Stored data:
---

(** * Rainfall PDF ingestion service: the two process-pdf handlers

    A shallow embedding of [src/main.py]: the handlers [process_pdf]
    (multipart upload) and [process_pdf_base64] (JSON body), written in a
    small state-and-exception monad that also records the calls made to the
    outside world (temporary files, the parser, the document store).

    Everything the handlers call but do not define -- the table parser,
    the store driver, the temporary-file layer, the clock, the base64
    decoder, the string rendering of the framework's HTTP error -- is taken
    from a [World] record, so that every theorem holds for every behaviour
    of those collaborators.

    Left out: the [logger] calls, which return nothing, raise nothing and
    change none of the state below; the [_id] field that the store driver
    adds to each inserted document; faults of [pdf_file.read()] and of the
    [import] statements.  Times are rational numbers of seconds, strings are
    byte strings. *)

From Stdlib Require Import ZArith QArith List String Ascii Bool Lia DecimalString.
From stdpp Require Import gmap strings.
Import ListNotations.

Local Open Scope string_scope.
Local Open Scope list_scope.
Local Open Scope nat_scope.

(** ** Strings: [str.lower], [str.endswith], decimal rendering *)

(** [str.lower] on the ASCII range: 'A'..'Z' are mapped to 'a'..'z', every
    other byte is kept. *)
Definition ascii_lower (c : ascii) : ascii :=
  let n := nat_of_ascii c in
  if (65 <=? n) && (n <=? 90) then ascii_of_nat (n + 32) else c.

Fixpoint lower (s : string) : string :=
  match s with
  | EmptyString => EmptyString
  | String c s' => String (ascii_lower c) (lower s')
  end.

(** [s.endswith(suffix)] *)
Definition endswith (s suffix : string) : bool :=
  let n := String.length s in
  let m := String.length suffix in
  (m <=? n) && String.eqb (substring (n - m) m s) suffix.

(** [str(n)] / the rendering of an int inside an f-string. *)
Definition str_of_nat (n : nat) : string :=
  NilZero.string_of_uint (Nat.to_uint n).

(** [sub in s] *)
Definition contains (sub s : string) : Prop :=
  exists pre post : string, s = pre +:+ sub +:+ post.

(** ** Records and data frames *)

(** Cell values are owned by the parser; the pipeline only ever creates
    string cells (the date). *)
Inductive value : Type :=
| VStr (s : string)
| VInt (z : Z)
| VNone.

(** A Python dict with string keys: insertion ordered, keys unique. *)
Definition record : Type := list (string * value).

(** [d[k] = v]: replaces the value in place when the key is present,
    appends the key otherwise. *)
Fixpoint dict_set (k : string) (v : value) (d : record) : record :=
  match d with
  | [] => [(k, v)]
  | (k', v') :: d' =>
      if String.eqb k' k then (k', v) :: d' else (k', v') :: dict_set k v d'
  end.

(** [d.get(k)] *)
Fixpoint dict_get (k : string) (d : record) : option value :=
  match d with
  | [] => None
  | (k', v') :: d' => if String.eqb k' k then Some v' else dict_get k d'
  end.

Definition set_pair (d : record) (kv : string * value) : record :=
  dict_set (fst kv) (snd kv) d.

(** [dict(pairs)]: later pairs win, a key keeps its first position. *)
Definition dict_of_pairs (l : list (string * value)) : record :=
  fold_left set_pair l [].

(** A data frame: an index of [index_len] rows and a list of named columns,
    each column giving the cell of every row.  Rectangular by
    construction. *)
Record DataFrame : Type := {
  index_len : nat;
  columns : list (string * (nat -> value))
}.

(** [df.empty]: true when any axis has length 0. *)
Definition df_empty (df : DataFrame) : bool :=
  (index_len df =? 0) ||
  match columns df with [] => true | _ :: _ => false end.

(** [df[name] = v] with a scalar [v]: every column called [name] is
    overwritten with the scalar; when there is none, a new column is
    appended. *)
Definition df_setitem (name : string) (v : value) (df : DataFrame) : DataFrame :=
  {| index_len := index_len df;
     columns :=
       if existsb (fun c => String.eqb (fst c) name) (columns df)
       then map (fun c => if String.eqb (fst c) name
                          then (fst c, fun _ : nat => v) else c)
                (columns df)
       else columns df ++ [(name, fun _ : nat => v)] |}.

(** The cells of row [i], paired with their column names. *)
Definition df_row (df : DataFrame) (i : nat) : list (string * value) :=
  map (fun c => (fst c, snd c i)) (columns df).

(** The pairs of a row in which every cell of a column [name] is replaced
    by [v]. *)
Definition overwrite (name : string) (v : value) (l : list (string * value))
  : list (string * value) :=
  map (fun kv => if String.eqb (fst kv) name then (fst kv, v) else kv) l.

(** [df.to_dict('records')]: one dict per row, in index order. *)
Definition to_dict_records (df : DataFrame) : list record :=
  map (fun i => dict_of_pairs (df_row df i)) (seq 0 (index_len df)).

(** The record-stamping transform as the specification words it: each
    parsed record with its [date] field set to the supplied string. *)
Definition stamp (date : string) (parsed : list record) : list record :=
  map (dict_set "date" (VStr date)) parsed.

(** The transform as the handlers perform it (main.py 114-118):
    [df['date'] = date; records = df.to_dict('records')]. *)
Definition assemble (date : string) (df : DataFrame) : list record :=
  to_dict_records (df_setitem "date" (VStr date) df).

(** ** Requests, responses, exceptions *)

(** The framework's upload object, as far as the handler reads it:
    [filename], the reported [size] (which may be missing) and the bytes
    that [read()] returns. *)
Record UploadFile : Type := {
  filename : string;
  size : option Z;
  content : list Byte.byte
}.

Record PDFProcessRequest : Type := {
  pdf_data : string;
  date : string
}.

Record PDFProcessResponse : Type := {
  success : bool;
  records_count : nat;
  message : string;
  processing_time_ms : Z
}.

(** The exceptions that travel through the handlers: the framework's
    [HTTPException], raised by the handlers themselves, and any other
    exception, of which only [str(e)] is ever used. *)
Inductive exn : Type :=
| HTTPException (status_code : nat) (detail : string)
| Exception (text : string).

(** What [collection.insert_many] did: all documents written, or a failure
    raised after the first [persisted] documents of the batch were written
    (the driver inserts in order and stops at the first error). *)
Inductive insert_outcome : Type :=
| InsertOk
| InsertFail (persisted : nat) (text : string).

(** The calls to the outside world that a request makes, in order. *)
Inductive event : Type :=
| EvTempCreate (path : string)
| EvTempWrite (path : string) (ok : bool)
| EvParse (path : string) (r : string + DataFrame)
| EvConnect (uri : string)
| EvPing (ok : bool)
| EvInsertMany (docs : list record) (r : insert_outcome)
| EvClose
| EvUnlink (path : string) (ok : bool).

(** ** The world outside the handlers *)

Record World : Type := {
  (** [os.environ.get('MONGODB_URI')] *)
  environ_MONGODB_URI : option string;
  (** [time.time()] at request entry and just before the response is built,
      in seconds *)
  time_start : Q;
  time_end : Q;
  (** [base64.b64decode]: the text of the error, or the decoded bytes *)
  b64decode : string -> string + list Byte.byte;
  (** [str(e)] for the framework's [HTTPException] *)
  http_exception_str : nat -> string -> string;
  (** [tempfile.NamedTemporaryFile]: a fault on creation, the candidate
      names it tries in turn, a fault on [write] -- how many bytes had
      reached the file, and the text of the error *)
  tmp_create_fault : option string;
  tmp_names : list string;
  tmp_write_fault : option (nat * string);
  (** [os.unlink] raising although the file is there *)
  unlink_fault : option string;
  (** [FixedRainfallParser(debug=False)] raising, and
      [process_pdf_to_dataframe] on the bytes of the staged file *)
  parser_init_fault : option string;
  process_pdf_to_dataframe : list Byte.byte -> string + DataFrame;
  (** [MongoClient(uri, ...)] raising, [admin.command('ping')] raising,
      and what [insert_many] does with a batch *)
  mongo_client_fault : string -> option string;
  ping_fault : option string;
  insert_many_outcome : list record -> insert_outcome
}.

---

Problem to work on:
Filter the records for lines holding the string "true". Copy each one.

Exercise output:
(** [df.empty]: true when any axis has length 0. *)
  match columns df with [] => true | _ :: _ => false end.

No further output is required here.